_Action item_
Scan the entries below and state how many lines contain "apply". No other output.

Saved data entries:
--- START ---
(** ** Examples *)
Definition sample_order (uid sell buy : Z) (side : Score.Side) (partial : Partial) : Order :=
  mkOrder uid None 0 100 (mkAsset buy 10000) (mkAsset sell 10) side Limit (AppDataHash 0) partial [] []
    SellErc20 BuyErc20 (mkSignature Eip712 [] 5) [] None.

Definition sample_metrics : MetricsDetector := mkMetricsDetector (f64_div (f64_lit 1) (f64_lit 2)) 2 false 50.

(** An order is frozen after two failures, gets another chance and is frozen again at once
    ([unfreeze_bad_orders] of the tests). *)
Example sample_freeze :
  let first := [UpdateOrders [7] true 0] in
  let frozen := first ++ [UpdateOrders [7] true 10] in
  let quality events now := metrics_get_quality sample_metrics 7 now (foldl (metrics_event sample_metrics) ∅ events) in
  (quality [] 0, quality first 0, quality frozen 20, quality frozen 61, quality (frozen ++ [UpdateOrders [7] true 70]) 71) =
  (Unknown, Unknown, Unsupported, Unknown, Unsupported).
Proof. by vm_compute. Qed.

(** The transfer of a partially fillable buy order is tested with an amount of the buy
    token: here 10000, while the order sells 10. *)
Example sample_buy_amount :
  let o := sample_order 1 1 2 Score.Buy (PartialYes 10000) in
  tested_sell_amount o = 10000 /\ asset_amount (av_sell (available o)) = 10.
Proof. by vm_compute. Qed.

Lemma frozen_orders_failed_witness :
  md_log_only sample_metrics = false /\
  (exists older recent, [(7, true, 0); (7, true, 10)] = older ++ recent /\
     2 <= attempts_of 7 recent /\
     SFleb (md_failure_ratio sample_metrics) (f64_div (f64_lit (fails_of 7 recent)) (f64_lit (attempts_of 7 recent))) = true) /\
  exists failure t, (7, failure, t) ∈ [(7, true, 0); (7, true, 10)] /\ 20 - t <= 50.
Proof.
  apply (frozen_orders_failed sample_metrics [UpdateOrders [7] true 0; UpdateOrders [7] true 10] 7 20); by vm_compute.
Defined.

Definition sample_detector : Detector := mkDetector {[ 3 := Unsupported ]} (Some 100) (Some sample_metrics).
Definition sample_orders : list Order :=
  [sample_order 1 1 2 Score.Sell PartialNo; sample_order 2 3 2 Score.Sell PartialNo; sample_order 4 5 2 Score.Sell PartialNo].
Definition sample_events : list CheckEvent :=
  [Polled 1; Polled 4; Simulated 4 (Ok Good); Simulated 1 (Ok (Bad NoOwner))].

Lemma filter_leaves_out_witness :
  exists removed,
    [sample_order 4 5 2 Score.Sell PartialNo] ++ removed ≡ₚ sample_orders /\
    (forall o, o ∈ [sample_order 4 5 2 Score.Sell PartialNo] ->
       verdict sample_detector 0 ∅ o = Keep \/ verdict sample_detector 0 ∅ o = CheckSellToken /\ vouched sample_events o) /\
    (forall o, o ∈ removed ->
       verdict sample_detector 0 ∅ o = Remove \/ verdict sample_detector 0 ∅ o = CheckSellToken /\ rejected sample_events o).
Proof.
  assert ((filter_unsupported_orders sample_detector 0 sample_events 10 ∅ ∅ sample_orders).1 =
    [sample_order 4 5 2 Score.Sell PartialNo]) as <- by (by vm_compute).
  assert (filter (fun o => passes_metrics sample_detector 0 ∅ o = true) sample_orders = sample_orders) as E by (by vm_compute).
  pose proof (filter_leaves_out sample_detector 0 sample_events 10 ∅ ∅ sample_orders) as H.
  rewrite E in H. apply H. by vm_compute.
Defined.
--- END ---
_Exercise solution_
2